CD36 knockdown attenuates pressure overload-induced cardiac injury by preventing lipotoxicity and improving myocardial energy metabolism.

The heart predominantly derives its energy from fatty acid (FA) oxidation. However, the uncoupling of lipid uptake and FA oxidation can result in abnormal cardiac lipid accumulation and lipotoxicity, particularly in the context of heart failure. CD36 is a critical mediator of FA uptake in cardiac tissue. Studies have shown that genetic deletion of CD36 can prevent the onset of cardiac hypertrophy and dysfunction in murine models of obesity and diabetes. Nevertheless, the precise role of CD36 knockdown or knockout in the development and progression of cardiac dysfunction under conditions of pressure overload remains unclear. This study aims to investigate the feasibility of CD36 partially knockdown in the prevention of cardiac lipotoxicity and functional impairment in pressure overload heart. Cardiac-specific CD36 totally knockout (CKO) and partially knockdown (CKD) mice were induced by genetics deletion and AAV-9 CD36 shRNA injection, respectively. Both CD36 CKO and CKD mice were subjected to transverse aortic constriction (TAC) operation to induce cardiac pressure overload. Cardiac function was measured by echocardiography. Cardiac lipid accumulation, FA oxidation and metabolic sate were also examined.

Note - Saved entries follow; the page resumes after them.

Lemma add_internal_ok mem c f function args regs rip efl mxcsr xmm :
  let k := Z.of_nat (length args - 6) in
  let s := regs RSP in
  ctx_holds mem c f regs rip efl mxcsr xmm → rip ≠ 0 → f ≠ 0 → s mod 8 = 0 → 1672 + 8 * k ≤ s < 2 ^ 64 →
  mapped_from mem (s - 1672 - 8 * k) s → mapped mem c 121 → mapped mem f 64 →
  (c + sizeof_ucontext ≤ s - 1672 - 8 * k ∨ s ≤ c) → (f + sizeof_fpstate ≤ s - 1672 - 8 * k ∨ s ≤ f) →
  (f + sizeof_fpstate ≤ c ∨ c + sizeof_ucontext ≤ f) →
  ∃ mem' s1 b, prs_pal_context_add_internal c function args mem = Ret mem' ∧
    call_pushed c f function s1 b args regs rip efl mxcsr xmm mem mem'.
Proof.
  intros k s Hc Hrip Hf0 Hs8 Hs Hms Hmc Hmf Hdc Hdf Hcf.
  destruct (context_room_ok rip s Hrip Hs8) as (t & al & Eroom & Ht16 & Ht); [lia|].
  assert (0 ≤ k ∧ s - 1624 ≤ t ≤ s - 1616) as [Hk Htr] by (split; [unfold k; lia|destruct al; lia]).
  destruct (call_frame_ok t k Ht16 Hk) as (s1 & fr & Eframe & Hs1 & Eb); [lia|].
  set (b := t - 16) in *. assert (b mod 16 = 0) as Hb16 by (unfold b; aligned).
  assert (s - 1672 - 8 * k ≤ s1 ∧ s1 + 8 + 8 * k ≤ b ∧ b + 16 + 1488 + 128 ≤ s) as (Hs1r & Hs1b & Hbs) by (unfold b in *; destruct fr; lia).
  unfold sizeof_ucontext, sizeof_fpstate in *.
  destruct (push_call_ok mem c f s1 fr b args regs rip efl mxcsr xmm) as
    (new & mem1 & Hpush & [Hch Hd] & Hargs & Hnew & Hret & Hsargs & Hrbp & Hbrip & Hsaved); try done;
    [lia|unfold sizeof_context; lia| |unfold sizeof_ucontext, sizeof_context; lia|unfold sizeof_fpstate, sizeof_context; lia|].
  { intros a Ha Ha8. apply Hms; [unfold sizeof_context in Ha; lia|done]. }
  assert (s1 + 8 * ((b + 16 + sizeof_context - s1) / 8) = b + 16 + 1488) as En by (unfold sizeof_context; aligned).
  rewrite En in Hch.
  destruct (set_call_ok c f function s1 b new regs rip efl mxcsr xmm mem1) as (mem2 & Hset & Hd2 & Hout & Hheld).
  { apply (ctx_holds_same mem); [done|]. unfold sizeof_ucontext, sizeof_fpstate. intros a Ha. apply Hch. lia. }
  { unfold sizeof_ucontext, sizeof_fpstate. lia. }
  unfold sizeof_ucontext in Hout.
  pose proof (ch_range _ _ _ _ _ _ _ _ Hc) as Hcr. unfold sizeof_ucontext in Hcr.
  exists mem2, s1, b. split.
  - unfold prs_pal_context_add_internal, reg_of. pose proof (off_reg_range RSP).
    rewrite (rd_ok mem (c + off_reg RSP) s) by (aligned || apply (ch_regs _ _ _ _ _ _ _ _ Hc)). ocbn.
    rewrite (rd_ok mem (c + greg REG_RIP) rip) by ((unfold greg, REG_RIP; aligned) || apply (ch_rip _ _ _ _ _ _ _ _ Hc)). ocbn.
    rewrite Eroom. replace (if 6 <? Z.of_nat (length args) then Z.of_nat (length args) - 6 else 0) with k
      by (unfold k; destruct (Z.ltb_spec 6 (Z.of_nat (length args))); lia).
    rewrite Eframe, Hpush. exact Hset.
  - split; unfold sizeof_context, PRS_CONTEXT_RED_ZONE_SIZE, sizeof_ucontext.
    + done.
    + fold k s. lia.
    + fold k s. lia.
    + done.
    + eexists. split; [exact Hheld|]. split_and!.
      * done.
      * done.
      * intros j v r Hv Hj. rewrite bool_decide_true by (by eapply list_elem_of_lookup_2). by eapply Hargs.
      * intros r Hr1 Hr2 Hno. case_bool_decide; [by apply Hnew|]. by rewrite !bool_decide_false.
    + rewrite Hout by lia. done.
    + intros j v Hv. assert (Z.of_nat j < k) by (apply lookup_lt_Some in Hv; unfold k; lia). rewrite Hout by lia. by apply Hsargs.
    + rewrite !Hout by lia. done.
    + apply (ctx_holds_same mem1); [exact Hsaved|]. unfold sizeof_ucontext, sizeof_fpstate, off_fpstate. intros a Ha. apply Hout. lia.
    + intros a Ha1 Ha2. rewrite Hout by lia. apply Hch. lia.
    + auto.
Qed.
(** *** The memory of a program *)

(** A byte of the file, or of the rest of its last page. *)
Definition file_byte (offset : Z) : Z := default 0 (file !! Z.to_nat offset).

Definition segment_byte (g : segment) (i : Z) : Z := if i <? sg_filesz g then file_byte (sg_offset g + i) else 0.

(** The byte at a virtual address: that of the segment there, or what was there before. *)
Fixpoint image_byte (gs : list segment) (old v : Z) : Z :=
  match gs with
  | [] => old
  | g :: gs =>
      image_byte gs (if (sg_vaddr g <=? v) && (v <? sg_vaddr g + sg_memsz g) then segment_byte g (v - sg_vaddr g) else old) v
  end.

(** The pages of a segment that lies at address [pbase], and the protection of an
    address when the segments lie at [delta] from their virtual addresses. *)
Definition page_start (pbase : Z) : Z := pbase - pbase mod page_size.
Definition page_round (size : Z) : Z := (size + page_size - 1) / page_size * page_size.
Definition in_pages (pbase memsz a : Z) : bool :=
  (page_start pbase <=? a) && (a <? page_start pbase + page_round (memsz + pbase mod page_size)).
Fixpoint image_prot (gs : list segment) (delta old a : Z) : Z :=
  match gs with
  | [] => old
  | g :: gs =>
      image_prot gs delta
        (if in_pages (sg_vaddr g + delta) (sg_memsz g) a then prs_pal_mem_protect_flags (segment_flags (sg_flags g)) else old) a
  end.

(** The slots, over the bytes that were there. *)
Fixpoint reloc_byte (rs : list (option reloc)) (old v : Z) : Z :=
  match rs with
  | [] => old
  | None :: rs => reloc_byte rs old v
  | Some r :: rs =>
      reloc_byte rs (if (rl_slot r <=? v) && (v <? rl_slot r + 8) then rl_addr r / 256 ^ (v - rl_slot r) mod 256 else old) v
  end.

TAC operation induced significant cardiac dysfunction and pathological cardiac remodeling, accompanied by aberrant intra-myocardial lipid deposition and impaired FAO capacity. CD36 CKO attenuated aberrant lipid accumulation in the failing heart, while aggravated TAC-induced cardiac energy deprivation and oxidative stress. In contrast, CD36 CKD ameliorated TAC-induced lipid accumulation and excessive oxidative stress in the mice heart, accompanied by improved mitochondrial respiration function. Moreover, CD36 CKD induced a robust increase in glycolytic flux into the TCA cycle, which led to preserved ATP generation. As a result, CD36 CKD prevented the development of pressure overload-induced cardiac hypertrophy and dysfunction. In this study, we reported that CD36 CKD, not CD36 CKO, was able to protect against cardiac functional impairment in the pressure-overload heart. Manipulating CD36 was a feasible strategy to achieve an optimal point which maintain cardiac energy supply while avoiding lipotoxicity.